In reporting the Blue Whale Challenge, the Indian media has clearly missed the mark at both avoiding misinformation and promoting hope. Rather the approach has been to pile on allusions until the reader felt overwhelmed and lost a sense of control all the while irresponsibly risking the possibility of instigating copycat behaviour among impressionable teens, whose mental health may be at risk. If there is anything to fear on this scenario, it’s the media reportage.
As the media is piling on the reports, all the state governments are reacting. The promptness of the reaction is reassuring, but the measures taken leave a lot to be desired. Take this one – the Gujarat government has announced a cash reward of ₹ 1 lakh to those providing information about the “administrators and curators” of the Blue Whale Challenge. Meanwhile, other state governments have either issued advisories or directives regarding it. And it’s not just the government. The education department in Lucknow has banned the use of smart phones by children in school in a bid to keep them away from the game.
The government has ordered a few social media platforms including Facebook, WhatsApp, Instagram, Microsoft and Yahoo to take down Blue Whale related content. This well-meaning order reveals a misunderstanding of the phenomenon.
Anything that is promoting or inciting suicide will be taken off most of these platforms as per their safety policies, so the order does not really add anything new to the existing systems. In the case of an encrypted Over The Top (OTT) messaging app like WhatsApp, content takedown by a third party is not something that can be done.
Also, the order limits the internet to just five platforms.

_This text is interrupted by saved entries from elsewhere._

Definition refreshCacheGeneration (r : Request) (o : obs) : code (bool * obs) :=
  let class := ClassOf (Path r) in
  g <~ act (GensGet (scope o) class) ;;
  match g with
  | None => Ret (false, with_cache o (cacheKey o) (cacheTTL o) (cacheable o) 0 0)
  | Some (sg, gg) =>
      Ret (true, with_cache o (RequestKeyGen (scope o) class r sg gg) (cacheTTL o) (cacheable o) sg gg)
  end.

Definition observe (h : Options) (r : Request) : code obs :=
  let c := Trace.ExtractClient r in
  let sess := Trace.ExtractSession r in
  let rk := Trace.ExtractRatingKey r in
  id <~ observe_identity h r c ;;
  let '(fp, sc, iid, cid, fr, inv) := id in
  let pb := if Trace.IsPlaybackRoute (Path r)
            then Trace.PlaybackTraceID (secret h) fp (Trace.ID c) sess rk else "" in
  let o := mkObs fp sc iid cid fr inv c sess rk pb "" 0 false "bypass" 0 0 in
  if has_cache h && negb (fp =s "") && negb (sc =s "") && negb inv then
    match RequestCacheable r with
    | None => Ret o
    | Some ttl =>
        ro <~ refreshCacheGeneration r (with_cache o "" ttl true 0 0) ;;
        let '(ok, o) := ro in
        let off := with_cache o (cacheKey o) (cacheTTL o) false (scopeGen o) (globalGen o) in
        if negb ok then Ret off
        else b <~ act LoadBroken ;; Ret (if b : bool then off else o)
    end
  else Ret o.

Definition currentCacheGeneration (r : Request) (o : obs) : code bool :=
  g <~ act (GensGet (scope o) (ClassOf (Path r))) ;;
  Ret (match g with Some (sg, gg) => (sg =? scopeGen o) && (gg =? globalGen o) | None => false end).

Definition revokeRejectedAuthorization (h : Options) (o : obs) (status : Z) : code unit :=
  if negb (status =? 401) && negb (status =? 403) then Ret tt
  else do act (Revoke (fingerprint o)) ;; when (has_warmer h) (act (ForgetScope (scope o))).

(** ** Serving a stored response *)

(** The response header as [ServeHTTP] starts it. *)
Definition start_header (id : string) (o : obs) : Header :=
  let h := HSet [] RequestIDHeader id in
  if playback o =s "" then h else HSet h PlaybackTraceHeader (playback o).

Definition no_store_edges (h : Header) : Header :=
  HSet (HSet h "CDN-Cache-Control" "no-store") "Cloudflare-CDN-Cache-Control" "no-store".

Definition cached_header (id : string) (o : obs) (e : Entry) : Header :=
  let h := no_store_edges (HSet (HSet (start_header id o) RequestIDHeader id) CacheHeader "hit") in
  let h := if ContentType e =s "" then h else HSet h "Content-Type" (ContentType e) in
  foldl (λ h kv, HSet h kv.1 kv.2) h (map_to_list (Headers e)).

Definition serveCache (r : Request) (id : string) (o : obs) : code (bool * obs) :=
  if negb (cacheable o) || invalid o then Ret (false, o)
  else
    let miss := Ret (false, with_state o "miss") in
    b <~ act LoadBroken ;;
    if b : bool then miss
    else
      a <~ act (Authorized (fingerprint o) (cacheKey o)) ;;
      if negb a then miss
      else
        e <~ act (CacheGet (cacheKey o)) ;;
        match e with
        | None => miss
        | Some e =>
            b <~ act LoadBroken ;;
            if b : bool then miss
            else
              c <~ currentCacheGeneration r o ;;
              if negb c then miss
              else do act (Write (CachedReply (cached_header id o e) e)) ;; Ret (true, with_state o "hit")
        end.

(** ** Retirement *)

Definition bumpStateGeneration (sc : string) : code unit :=
  if sc =s "" then Ret tt
  else
    ok <~ act (GensBump (Generations.BumpScope sc)) ;;
    when (negb ok) (act (StoreBroken true)).

(** [InvalidateCacheContext]; the result says that no error was returned. *)
Definition InvalidateCacheContext (sc class : string) : code bool :=
  let failing (o : Generations.gen_op) : code bool :=
    ok <~ act (GensBump o) ;;
    if ok : bool then Ret true else do act (StoreBroken true) ;; Ret false in
  if ((sc =s "all") || (sc =s "")) && negb (class =s "") then failing (Generations.BumpServerClass class)
  else if (sc =s "") || (sc =s "all") then
    ok <~ act (GensBump Generations.BumpAll) ;;
    if ok : bool then do act (StoreBroken false) ;; Ret true
    else do act (StoreBroken true) ;; Ret false
  else if class =s "" then failing (Generations.BumpScope sc)
  else failing (Generations.Bump sc class).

This makes these platforms seem quasi-safe zones while the activity that is being tracked down, shifts elsewhere.
Also as mentioned earlier, the Blue Whale Challenge as it is being described, is a text based game that can be played over SMS in a very basic phone. The order makes no attempts to address even the alleged nature of the issue.
In failing to address suicide as a mental health issue, the government and the media have not come through for Indian children. It could have engaged in a much-needed conversation on teenage suicide.
Now thanks to the media, your child probably knows about the Blue Whale Challenge. A conversation around online safety and mental health would be good and reinforce the fact that if anything were to ever go wrong in any online or offline space, you are there for them, that you will not judge them and that they can always talk to you.
What parents need to remember is to not be afraid. You are in control and you will be able to protect your children.